The outgoing Vantage is a direct rival to the base-level Porsche 911 Carrera and Jaguar F-Type, says Auto Express.
The new version will still have these as rivals, but could also challenge the Mercedes-AMG GT as both cars share the same engine.
Aston Martin’s new V8 Vantage spied testing in Germany
The launch of Aston Martin’s V8 Vantage replacement is due later this year – and now the car has been spied testing at the 12.9-mile Nurburgring race track in Germany.
Images posted on Evo of the development car wrapped in camouflage offer the best look at the Vantage’s new bodywork so far.
“Aston Martin looks to have wisely moved the new Vantage further away from its bigger DB11 brother,” the magazine says, adding that the new model has “the shark-nose grill of the one-off DB10 seen in James Bond, combined with a tighter body”.
The “contentious floating roof strakes” from the British carmaker’s flagship DB11 “also look to be missing from underneath the camouflaged wrap”.
At the back, the new Vantage bears a striking resemblance to the DB10, says Auto Express, incorporating the same “thin, horizontal tail-lights” and “small lip spoiler” as the James Bond car.
It will be the second car in the range “to benefit from a technical partnership with Mercedes’ parent company Daimler”, the magazine says, as the AMG-derived 4.0-litre V8 engine that appears in the eight-cylinder DB11 is also expected in the new Vantage.
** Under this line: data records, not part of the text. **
Lemma sums_fmap_same (f : apm_user -> apm_user) l :
  (forall a, as_suspends_pending (f a) = as_suspends_pending a) ->
  (forall a, as_standbys_pending (f a) = as_standbys_pending a) ->
  sum_suspends_pending (f <$> l) = sum_suspends_pending l /\
  sum_standbys_pending (f <$> l) = sum_standbys_pending l.
Proof.
  intros Hs Hb. unfold sum_suspends_pending, sum_standbys_pending.
  induction l as [ | a l [IH1 IH2] ]; [ done | ].
  rewrite fmap_cons. cbn [foldr]. by rewrite IH1, IH2, Hs, Hb.
Qed.

Lemma apm_inv_map_suspend w r st :
  apm_inv st ->
  apm_inv (set_user_list (set_as_suspend w r <$> user_list st) st).
Proof.
  intros (H1 & H2 & H3 & H4 & H5). unfold apm_inv.
  cbn [set_user_list set_users user_list suspends_pending standbys_pending brk].
  destruct (sums_fmap_same (set_as_suspend w r) (user_list st)) as [Hs Hb]; [ done .. | ].
  assert (Hself : as_self <$> (set_as_suspend w r <$> user_list st)
                  = as_self <$> user_list st).
  { rewrite <- list_fmap_compose. by apply list_fmap_ext. }
  rewrite Hs, Hb, Hself. repeat split; try done.
  - intros a' (a & -> & Ha)%list_elem_of_fmap. exact (H4 a Ha).
  - apply Forall_fmap. eapply Forall_impl; [ exact H5 | ].
    intros a Ha. by apply user_ok_set_as_suspend.
Qed.

Lemma apm_inv_suspend_out err st : apm_inv st -> apm_inv (suspend_out err st).2.
Proof.
  intros Hinv. unfold suspend_out. cbn [snd].
  eapply apm_inv_same_clients; [ | by apply (apm_inv_map_suspend false err) ].
  repeat split.
Qed.

Lemma apm_inv_set_pm ds tr st : apm_inv st -> apm_inv (set_pm ds tr st).
Proof. apply apm_inv_same_clients. repeat split. Qed.

Lemma apm_inv_printk m st : apm_inv st -> apm_inv (printk m st).
Proof. apply apm_inv_same_clients. repeat split. Qed.

Lemma apm_inv_set_resume_flags w i st :
  apm_inv st -> apm_inv (set_resume_flags w i st).
Proof. apply apm_inv_same_clients. repeat split. Qed.

Lemma apm_inv_set_bounce l i st : apm_inv st -> apm_inv (set_bounce l i st).
Proof. apply apm_inv_same_clients. repeat split. Qed.

Lemma set_power_state_same_clients s st :
  same_clients st (set_power_state W s st).2.
Proof.
  unfold set_power_state. destruct (apm_bios_call_simple W (log st) s) as [[] eax];
    repeat split.
Qed.

Lemma apm_inv_set_power_state s st :
  apm_inv st -> apm_inv (set_power_state W s st).2.
Proof. apply apm_inv_same_clients, set_power_state_same_clients. Qed.

Lemma apm_inv_standby st : apm_inv st -> apm_inv (standby W st).
Proof.
  intros Hinv. unfold standby, apm_set_power_state.
  pose proof (apm_inv_set_power_state APM_STATE_STANDBY st Hinv) as H.
  destruct (set_power_state W APM_STATE_STANDBY st) as [err st1]. simpl in H.
  destruct (_ && _); [ by apply apm_inv_printk | done ].
Qed.

Lemma apm_inv_suspend vetoable st : apm_inv st -> apm_inv (suspend W vetoable st).2.
Proof.
  intros Hinv. unfold suspend, apm_set_power_state.
  destruct (pm_send_all W PM_SUSPEND 3 (devs st) (log st)) as [[status ds] tr].
  pose proof (apm_inv_set_pm ds tr st Hinv) as H1.
  destruct (bool_decide (status ≠ 0) && vetoable).
  - apply apm_inv_suspend_out. apply (apm_inv_printk MsgVetoed).
    unfold set_waiting_for_resume. apply apm_inv_set_resume_flags.
    destruct (bool_decide (256 < connection_version (set_pm ds tr st)));
      [ by apply apm_inv_set_power_state | done ].
  - set (st1 := if bool_decide (status ≠ 0)
                then printk MsgVetoedAnyway (set_pm ds tr st) else set_pm ds tr st).
    assert (H2 : apm_inv st1).
    { subst st1. destruct (bool_decide (status ≠ 0)); [ by apply apm_inv_printk | done ]. }
    pose proof (apm_inv_set_power_state APM_STATE_SUSPEND st1 H2) as H3.
    destruct (set_power_state W APM_STATE_SUSPEND st1) as [err st2]. simpl in H3.
    match goal with
    | |- context [pm_send_all W PM_RESUME 0 (devs ?s) (log ?s)] =>
        assert (H4 : apm_inv s)
          by (repeat (destruct (bool_decide _)); try done;
              (eapply apm_inv_same_clients; [ | exact H3 ]; repeat split));
        destruct (pm_send_all W PM_RESUME 0 (devs s) (log s)) as [[status' ds'] tr'];
        pose proof (apm_inv_set_pm ds' tr' s H4) as H5
    end.
    apply apm_inv_suspend_out. unfold set_ignore_normal_resume.
    apply apm_inv_set_resume_flags. by apply apm_inv_queue_event.
Qed.


Lemma apm_inv_check_event jiffies event st :
  apm_inv st -> apm_inv (check_event W jiffies event st).2.
Proof.
  intros Hinv. unfold check_event.
  set (st1 := if ignore_bounce st && _ then _ else st).
  assert (H1 : apm_inv st1).
  { subst st1. destruct (_ && _); [ by apply apm_inv_set_bounce | done ]. }
  clearbody st1. clear Hinv st.
  set (st2 := if ignore_normal_resume st1 && _ then _ else st1).
  assert (H2 : apm_inv st2).
  { subst st2. destruct (_ && _); [ by apply apm_inv_set_resume_flags | done ]. }
  clearbody st2. clear H1 st1.
  assert (Hrej : apm_inv (if bool_decide (256 < connection_version st2)
                          then (apm_set_power_state W APM_STATE_REJECT st2).2
                          else st2)).
  { destruct (bool_decide _); [ by apply apm_inv_set_power_state | done ]. }
  assert (Hsus : apm_inv
    (if ignore_bounce st2
     then (true, if bool_decide (256 < connection_version st2)
                 then (apm_set_power_state W APM_STATE_REJECT st2).2 else st2)
     else if waiting_for_resume st2 then (false, st2)
     else (true,
           if bool_decide
                (suspends_pending
                   (queue_event event None (set_waiting_for_resume true st2)) ≤ 0)
           then (suspend W true
                   (queue_event event None (set_waiting_for_resume true st2))).2
           else queue_event event None (set_waiting_for_resume true st2))).2).
  { destruct (ignore_bounce st2); [ done | ].
    destruct (waiting_for_resume st2); [ done | ]. cbn [snd].
    assert (Hq : apm_inv (queue_event event None (set_waiting_for_resume true st2)))
      by (by apply apm_inv_queue_event, apm_inv_set_resume_flags).
    destruct (bool_decide (suspends_pending _ ≤ 0)); [ by apply apm_inv_suspend | done ]. }
  destruct event; cbn [snd]; try done.
  - (* APM_SYS_STANDBY *)
    pose proof (apm_inv_queue_event APM_SYS_STANDBY None st2 H2) as Hq.
    destruct (bool_decide (standbys_pending _ ≤ 0)); [ by apply apm_inv_standby | done ].
  - (* APM_NORMAL_RESUME *)
    apply apm_inv_set_resume_flags.
    destruct (_ || _); [ | by apply apm_inv_set_bounce, apm_inv_set_resume_flags ].
    destruct (pm_send_all W PM_RESUME 0 _ _) as [[s ds] tr].
    by apply apm_inv_queue_event, apm_inv_set_pm, apm_inv_set_bounce,
      apm_inv_set_resume_flags.
  - (* APM_CRITICAL_RESUME *)
    apply apm_inv_set_resume_flags.
    destruct (_ || _); [ | by apply apm_inv_set_bounce, apm_inv_set_resume_flags ].
    destruct (pm_send_all W PM_RESUME 0 _ _) as [[s ds] tr].
    by apply apm_inv_queue_event, apm_inv_set_pm, apm_inv_set_bounce,
      apm_inv_set_resume_flags.
  - (* APM_LOW_BATTERY *) by apply apm_inv_queue_event.
  - (* APM_POWER_STATUS_CHANGE *) by apply apm_inv_queue_event.
  - (* APM_CRITICAL_SUSPEND *) by apply apm_inv_suspend.
  - (* APM_USER_STANDBY *)
    pose proof (apm_inv_queue_event APM_USER_STANDBY None st2 H2) as Hq.
    destruct (bool_decide (standbys_pending _ ≤ 0)); [ by apply apm_inv_standby | done ].
  - (* APM_USER_SUSPEND *)
    destruct (CONFIG_APM_IGNORE_USER_SUSPEND W); done.
  - (* APM_STANDBY_RESUME *)
    apply apm_inv_set_resume_flags.
    destruct (_ || _); [ | by apply apm_inv_set_bounce, apm_inv_set_resume_flags ].
    destruct (pm_send_all W PM_RESUME 0 _ _) as [[s ds] tr].
    by apply apm_inv_queue_event, apm_inv_set_pm, apm_inv_set_bounce,
      apm_inv_set_resume_flags.
  - (* APM_CAPABILITY_CHANGE *) by apply apm_inv_queue_event.
Qed.
Lemma received_request_match s src ini cond before protocol after :
  waiting_protocols s = before ++ protocol :: after ->
  none_matches cond before ->
  cond protocol = true ->
  received_message src (REQUEST ini cond) s =
    (inr tt,
     {| memory_manager := memory_manager s;
        rule_manager := rule_manager s;
        protocols := protocols s ++ [protocol];
        pending_protocols := pending_protocols s;
        waiting_protocols := before ++ after;
        calls := calls s ++ [Protocol_set_others protocol (Some ini);
                             Owner_send_message src
                               (RESPONSE ini true (Some protocol));
                             Protocol_start protocol] |}).
Proof.
  intros Hw Hbefore Hp.
  unfold received_message. run. rewrite Hw.
  erewrite request_loop_first_match; [done..|].
  rewrite Hw. apply list_remove_app_cons.
  by eapply none_matches_not_elem.
Qed.

Lemma received_request_no_match s src ini cond :
  none_matches cond (waiting_protocols s) ->
  received_message src (REQUEST ini cond) s =
    (inr tt,
     set_calls (fun l => l ++ [Owner_send_message src
                                 (RESPONSE ini false None)]) s).
Proof.
  intros Hnone. unfold received_message. run.
  by rewrite request_loop_no_match.
Qed.

(** C2.  A REQUEST scans [waiting_protocols] in insertion order.  The first
    protocol satisfying the condition is bound to the initiator, a RESPONSE
    with [approved = true] and that protocol as paired protocol goes back to
    the sender, and the protocol leaves [waiting_protocols], is appended to
    the owner's protocols and is started.  When no waiting protocol satisfies
    the condition, a RESPONSE with [approved = false] is sent and
    [waiting_protocols] is unchanged.  So of two successive REQUESTs that can
    only be served by one and the same waiting protocol, the first is
    approved and the second is rejected. *)
Theorem request_pairs_first_waiting (s : ResourceManager) (src : string)
    (ini : Protocol) (cond : Protocol -> bool) :
  (forall before protocol after,
      waiting_protocols s = before ++ protocol :: after ->
      none_matches cond before ->
      cond protocol = true ->
      received_message src (REQUEST ini cond) s =
        (inr tt,
         {| memory_manager := memory_manager s;
            rule_manager := rule_manager s;
            protocols := protocols s ++ [protocol];
            pending_protocols := pending_protocols s;
            waiting_protocols := before ++ after;
            calls := calls s ++ [Protocol_set_others protocol (Some ini);
                                 Owner_send_message src
                                   (RESPONSE ini true (Some protocol));
                                 Protocol_start protocol] |}))
  /\ (none_matches cond (waiting_protocols s) ->
      received_message src (REQUEST ini cond) s =
        (inr tt,
         {| memory_manager := memory_manager s;
            rule_manager := rule_manager s;
            protocols := protocols s;
            pending_protocols := pending_protocols s;
            waiting_protocols := waiting_protocols s;
            calls := calls s ++ [Owner_send_message src
                                   (RESPONSE ini false None)] |}))
  /\ (forall before protocol after src2 ini2 cond2,
        waiting_protocols s = before ++ protocol :: after ->
        none_matches cond before ->
        cond protocol = true ->
        none_matches cond2 (before ++ after) ->
        let s1 := (received_message src (REQUEST ini cond) s).2 in
        In (Owner_send_message src (RESPONSE ini true (Some protocol)))
           (calls s1)
        /\ received_message src2 (REQUEST ini2 cond2) s1 =
             (inr tt,
              set_calls
                (fun l => l ++ [Owner_send_message src2
                                  (RESPONSE ini2 false None)]) s1)).
Proof.
  split_and!.
  - intros before protocol after. apply received_request_match.
  - intros Hnone. by rewrite received_request_no_match.
  - intros before protocol after src2 ini2 cond2 Hw Hbefore Hp Hnone2 s1.
    subst s1. rewrite (received_request_match _ _ _ _ _ _ _ Hw Hbefore Hp).
    cbn [snd]. split.
    + simpl. apply in_or_app. right. simpl. tauto.
    + by apply received_request_no_match.
Qed.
However, the magazine adds, “Aston will tweak the Mercedes powertrain with new components and an ECU remap for a more distinct character.”
Pricing has yet to be announced, but Evo says the new Vantage could come with a “six-figure” price tag when orders open “later in the year”.
Aston Martin Vantage: What to expect from the new sports car
Aston Martin's replacement for the popular V8 Vantage has been spotted in production form ahead of its debut.
Images posted by AutoExpress show the car wrapped in camouflage, but it's clear to see it will have a significantly different look to the company's DB11 flagship.
With short overhangs at the rear and thin headlights, the new Vantage appears to share much of its design with the Aston Martin DB10 built exclusively for the James Bond film Spectre.
"The tail of the car is flatter than before," says AutoExpress, and now comes with "a small hump at the edge of the hatch incorporating a small lip spoiler".
A large and "intricate" rear diffuser replaces the minimalistic one of the older car, making the back "look more aggressive."
"Perhaps the biggest nod to the DB11" are the air vents "bleeding into the front wheelarches", which are "hidden behind strips of black tape" on the development car, the magazine adds.
According to Autocar, the V8 Vantage will be built on the "new generation of aluminium architecture" that first appeared on the DB11, helping to make it "lighter and more torsionally rigid than its predecessor".
A Mercedes-AMG-derived 4.0-litre twin-turbo V8 engine that could produce 500bhp in regular form is expected under the bonnet, adds the mag.
Evo says Aston could offer a manual six-speed gearbox as well as an eight-speed automatic and to expect a zero to 60mph time of less than four seconds.
The Vantage is due "later in the year" and the mag says costs may exceed the old car's £94,995 starting price.